Il était une fois, dans la commune de Djougou surtout dans les villages lointains, un étrange virus venu d’ailleurs. Non, pas un virus à fièvre ni à toux mais bien plus tenace : la machine à sous. Un beau jour, ces boîtes lumineuses aux sons enjôleurs ont débarqué dans les buvettes, les maquis et même, osons le dire, à deux pas des lieux de culte. Elles ont d’abord clignoté timidement, comme pour saluer. Puis elles ont rugi. Et les villageois, curieux comme des coqs devant un miroir, sont venus voir. Au début, c’était un jeu.
"Juste 100 francs, on ne sait jamais", disait l’oncle Dembo , ex-agriculteur devenu stratège en jackpots. Du retour du marché, il mettait la pièce, appuyait sur le bouton comme on tire sur un espoir, et fixait l’écran avec la concentration d’un chirurgien. Les pastèques défilent, les cloches sonnent, les bananes s’alignent presque. Mais rien. Deuxième pièce : encore rien. Trois heures plus tard, Dembo était toujours là. Sauf que les poches, elles étaient aussi vides que la jarre d'eau après une réunion de buveurs. Il avait tout mis : les sous du maïs vendus, ceux de l'arachide, même la pièce de 100 francs qu'il gardait pour son retour. Son regard était flou, sa bouche sèche.
Mais d'où vient cette passion soudaine pour ces boîtes à lumière qui engloutissent les économies comme un trou noir ? La naïveté. Beaucoup croient encore qu'il est si facile de devenir riche. Oui, la précocité matérialiste qui démange aujourd'hui la jeunesse, où on veut tout avoir tout de suite et maintenant. Mais bien avant, il faut pointer du doigt l'absence de réglementation sérieuse ni contrôle local. Si tu as une rallonge électrique et deux chaises en plastique, tu peux ouvrir ton casino rural.
Par conséquent, quand la machine tourne, les vies déraillent.
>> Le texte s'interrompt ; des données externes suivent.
(* ===== verification/Indexer.v ===== *)
(** * The cache indexer's search API, admin port and Kafka consumer (src/cache-indexer/src)

    search_api.rs, admin_server.rs, kafka_ingest.rs, metrics.rs and the start of main.rs,
    over the stores of EventStores.  The clock, the segments a socket delivers, what Kafka
    delivers and the text of the metrics are arguments.  serde_json's reading of events and
    the text of a UTF-8 error are the class [EventJson]. *)

From Stdlib Require Import Ascii String NArith ZArith Lia.
From stdpp Require Import base option gmap strings pretty numbers list sorting.
From S2P Require Import Prelude Utf8 Bytes Devices SemanticCache ClickHouse AclApi ProxyService MlScoring Icap EventStores.

Local Open Scope rust_scope.

Class EventJson := {
  event_from_slice : string -> result CacheEvent string;
  event_from_str : string -> result CacheEvent string;
  events_from_str : string -> result (list CacheEvent) string;
  event_from_value : json -> result CacheEvent string;
  utf8_error : string -> string;
}.

(** ** Settings *)

Record SearchApiConfig := {
  sac_api_token : option string;
  sac_ingest_token : option string;
  sac_max_limit : N;
  sac_default_days : N;
}.

Definition env_nonempty (env : Env) (name : string) : option string :=
  match env name with Some t => if str_is_empty t then None else Some t | None => None end.
Definition helper_command (token : option string) : string :=
  let token := default EmptyString token in
  (if str_is_empty token then "YR " else "KK ") +:+ base64_encode token.

(** The first line of the answer. *)
Definition helper_verdict (stdout : string) : SspiStepResult :=
  let line := trim (default EmptyString (head (str_lines (from_utf8_lossy stdout)))) in
  if str_is_empty line then SspiFailed "NTLM helper returned empty response"
  else
    let '(code, rest) := default (line, EmptyString) (split_once " " line) in
    let rest := trim rest in
    if String.eqb code "TT" then SspiChallenge rest
    else if String.eqb code "OK" || String.eqb code "AF" then
      let username := default rest (head (split_whitespace rest)) in
      SspiComplete username (Some username)
    else if bool_decide (code ∈ ["NA"; "ERR"; "BH"]%string) then SspiFailed rest
    else SspiFailed ("unknown helper response: " +:+ line).

Definition process_ntlm_helper (helper : string) (token : option string) : result SspiStepResult string :=
  let? cmd := split_helper_command helper in
  match run_helper cmd.1 cmd.2 (helper_command token +:+ nl) with
  | SpawnFailed e => Err ("failed to spawn NTLM helper '" +:+ helper +:+ "': " +:+ e)
  | WriteFailed e => Err ("NTLM helper write failed: " +:+ e)
  | WaitFailed e => Err ("NTLM helper wait failed: " +:+ e)
  | Ended false status _ stderr =>
      Ok (SspiFailed ("NTLM helper exited with " +:+ status +:+ ": " +:+ from_utf8_lossy stderr))
  | Ended true _ stdout _ => Ok (helper_verdict stdout)
  end.

Definition format_sspi_username (u : Username) : string :=
  match domain_name u with Some domain => account_name u +:+ "@" +:+ domain | None => account_name u end.

(** The outcome of an accepted token, after [complete_auth_token] where it is needed. *)
Definition status_result (context : SspiContext) (status : SecurityStatus) (output : list string) : result SspiStepResult string :=
  match status with
  | StatusOk =>
      match query_context_names context with
      | Err e => Err ("SSPI query_context_names failed: " +:+ e)
      | Ok username => let principal := format_sspi_username username in Ok (SspiComplete principal (Some principal))
      end
  | StatusContinueNeeded | StatusCompleteAndContinue =>
      Ok (SspiChallenge match output with buf :: _ => base64_encode buf | [] => EmptyString end)
  | _ => Err ("SSPI authentication failed: " +:+ status_debug status)
  end.

Definition needs_completion (status : SecurityStatus) : bool :=
  match status with StatusCompleteNeeded | StatusCompleteAndContinue => true | _ => false end.

Definition process_token (session : SspiHandshake) (token : option string) : SspiHandshake * result SspiStepResult string :=
  match sh_ntlm_helper session with
  | Some helper => (session, process_ntlm_helper helper token)
  | None =>
      let on context r := ({| sh_context := context; sh_ntlm_helper := None |}, r) in
      match accept_security_context (sh_context session) (default EmptyString token) with
      | (context, Err e) => on context (Err ("SSPI accept failed: " +:+ e))
      | (context, Ok (status, output)) =>
          if needs_completion status then
            match complete_auth_token context output with
            | (context, Err e) => on context (Err ("SSPI complete_auth_token failed: " +:+ e))
            | (context, Ok output) => on context (status_result context status output)
            end
          else on context (status_result context status output)
      end
  end.

Fixpoint ntlm_users (lines : list string) : result (list AuthIdentity) string :=
  match lines with
  | [] => Ok []
  | line :: lines =>
      let line := trim line in
      if str_is_empty line || starts_with line "#" then ntlm_users lines
      else
        match split_once ":" line with
        | None => Err ("invalid NTLM users line (expected user:password): " +:+ line)
        | Some (user, password) =>
            match username_parse (trim user) with
            | Err e => Err ("invalid username '" +:+ user +:+ "': " +:+ e)
            | Ok username => let? ids := ntlm_users lines in Ok (identity username password :: ids)
            end
        end
  end.

Definition load_ntlm_user_file (read_file : string -> result string string) (path : string) : result (list AuthIdentity) string :=
  match read_file path with
  | Err e => Err ("read NTLM users file " +:+ path +:+ ": " +:+ e)
  | Ok content => ntlm_users (str_lines content)
  end.

(** [build_sspi_engine] of auth.rs: [None] leaves the handshakes off. *)
Definition build_sspi_engine (read_file : string -> result string string) (config : AuthConfig) : option SspiBackendConfig :=
  backend ←
    match au_backend config with
    | Ntlm =>
        ntlm ← au_ntlm config;
        Some (BackendNtlm
          {| na_domain := nt_domain ntlm; na_workstation := nt_workstation ntlm; na_helper_command := nt_helper_command ntlm;
             na_candidate_identities :=
               match nt_candidate_users_file ntlm with
               | Some path => match load_ntlm_user_file read_file path with Ok ids => ids | Err _ => [] end
               | None => []
               end |})
    | Kerberos => BackendKerberos <$> au_kerberos config
    | _ => None
    end;
  match SspiAuthEngine_new read_file backend with Ok engine => Some engine | Err _ => None end.

(** The engine behind the interface of Auth. *)
Definition sspi_engine (read_file : string -> result string string) (config : SspiBackendConfig) : SspiEngine := {|
  SspiSession := SspiHandshake;
  sspi_scheme := scheme config;
  sspi_begin_session := begin_session read_file config;
  sspi_process_token := process_token;
|}.

End engine.

(** ** Requests through the engine *)

Record AuthRequest := {
  rq_now : N;
  rq_client_key : string;
  rq_headers : HeaderMap;
  rq_connection : nat;
  rq_reverse : bool;
}.

Section requests.
Context {SH : Sha256} {B64 : Base64} {HT : HeaderText} {LD : LdapDirectory} {UJ : UsersJson} {SE : SspiEngine}.

(** One request on its connection, with the cache the connection has. *)
Definition serve_auth (st : AuthManager * gmap nat ConnAuthCache) (r : AuthRequest)
    : AuthManager * gmap nat ConnAuthCache * ProxyAuthOutcome :=
  let '(a, conns) := st in
  let '(a', conn, outcome) :=
    handle_proxy_auth (rq_now r) (rq_client_key r) (rq_headers r) (conns !! rq_connection r) (rq_reverse r) a in
  (a', match conn with Some c => <[rq_connection r := c]> conns | None => conns end, outcome).

Fixpoint serve_all (st : AuthManager * gmap nat ConnAuthCache) (rs : list AuthRequest) : list ProxyAuthOutcome :=
  match rs with
  | [] => []
  | r :: rs => let '(st', outcome) := serve_auth st r in outcome :: serve_all st' rs
  end.

End requests.

(** ** Lemmas *)

Section vouching.
Context {SP : Sspi} {NH : NtlmHelper} {SH : Sha256} {B64 : Base64} {HT : HeaderText} {LD : LdapDirectory} {UJ : UsersJson}.
Context (read_file : string -> result string string) (cfg : NtlmAuthConfig) (helper : string).
Context (Hhelper : na_helper_command cfg = Some helper).

#[local] Instance helper_engine : SspiEngine := sspi_engine read_file (BackendNtlm cfg).

(** A first line that says [OK] or [AF], alone or before a name. *)
Definition accepting_line (stdout name : string) : Prop :=
  exists code rest, code ∈ ["OK"; "AF"]%string
    /\ (let line := trim (default EmptyString (head (str_lines (from_utf8_lossy stdout)))) in
        (line = code /\ rest = EmptyString) \/ line = (code +:+ " " +:+ rest)%string)
    /\ name = default (trim rest) (head (split_whitespace (trim rest))).

(** The helper program, given one of these tokens, ended well and accepted with this name. *)
Definition vouched (given : option string -> Prop) (name : string) : Prop :=
  exists program args token status stdout stderr,
    given token /\ split_helper_command helper = Ok (program, args)
    /\ run_helper program args (helper_command token +:+ nl) = Ended true status stdout stderr
    /\ accepting_line stdout name.

Lemma accepting_code code : String.eqb code "OK" || String.eqb code "AF" = true -> code ∈ ["OK"; "AF"]%string.
Proof. intros [->%String.eqb_eq| ->%String.eqb_eq]%orb_true_iff; set_solver. Qed.

Lemma verdict_complete stdout name display :
  helper_verdict stdout = SspiComplete name display -> accepting_line stdout name.
Proof.
  unfold helper_verdict, accepting_line. set (line := trim _). destruct (str_is_empty line); [done|].
  destruct (split_once " " line) as [[code rest]|] eqn:E; cbv beta iota delta [default from_option id].
  - apply split_once_Some in E as [E _]. rewrite E. destruct (String.eqb code "TT"); [done|].
    destruct (_ || _) eqn:H; [|by case_bool_decide]. intros [= <- _]. exists code, rest. split_and!; [by apply accepting_code|by right|done].
  - destruct (String.eqb line "TT"); [done|].
    destruct (_ || _) eqn:H; [|by case_bool_decide]. intros [= <- _]. exists line, EmptyString. split_and!; [by apply accepting_code|by left|done].
Qed.

Section tokens.
Context (given : option string -> Prop).

Lemma helper_complete token name display :
  given token -> process_ntlm_helper helper token = Ok (SspiComplete name display) -> vouched given name.
Proof.
  intros Hg. unfold process_ntlm_helper. destruct (split_helper_command helper) as [[program args]|] eqn:Hs; [|done]. cbn [res_bind fst snd].
  destruct (run_helper _ _ _) as [| | |[] status stdout stderr] eqn:Hr; try done. intros [= Hv].
  apply verdict_complete in Hv. by exists program, args, token, status, stdout, stderr.
Qed.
Oui, l'argent qui devrait nourrir la famille, payer les fournitures du petit écolier ou réparer la toiture file tout droit dans la gueule de la bête à rouleaux. L'école désertée : Pourquoi suivre un cours de mathématiques quand on peut multiplier par dix avec une seule pièce ?
Et maintenant ? Que faire ?
Non ! tout n'est pas perdu, encore faut-il appuyer sur le bon bouton, et pas celui de la machine. Que les autorités locales arrêtent de faire semblant de ne rien voir. Donc, il faut une interdiction sérieuse. Il faut une sensibilisation communautaire, pour que les populations comprennent que jouer n'est pas synonyme de gagner.
Il est peut-être temps de rappeler que le vrai jackpot, c'est une bonne saison agricole, un enfant qui réussit à l'école, ou un village qui prospère sans dépendre du hasard. Car, dans cette histoire, la machine gagne, toujours sauf si le village décide, enfin de tirer la prise.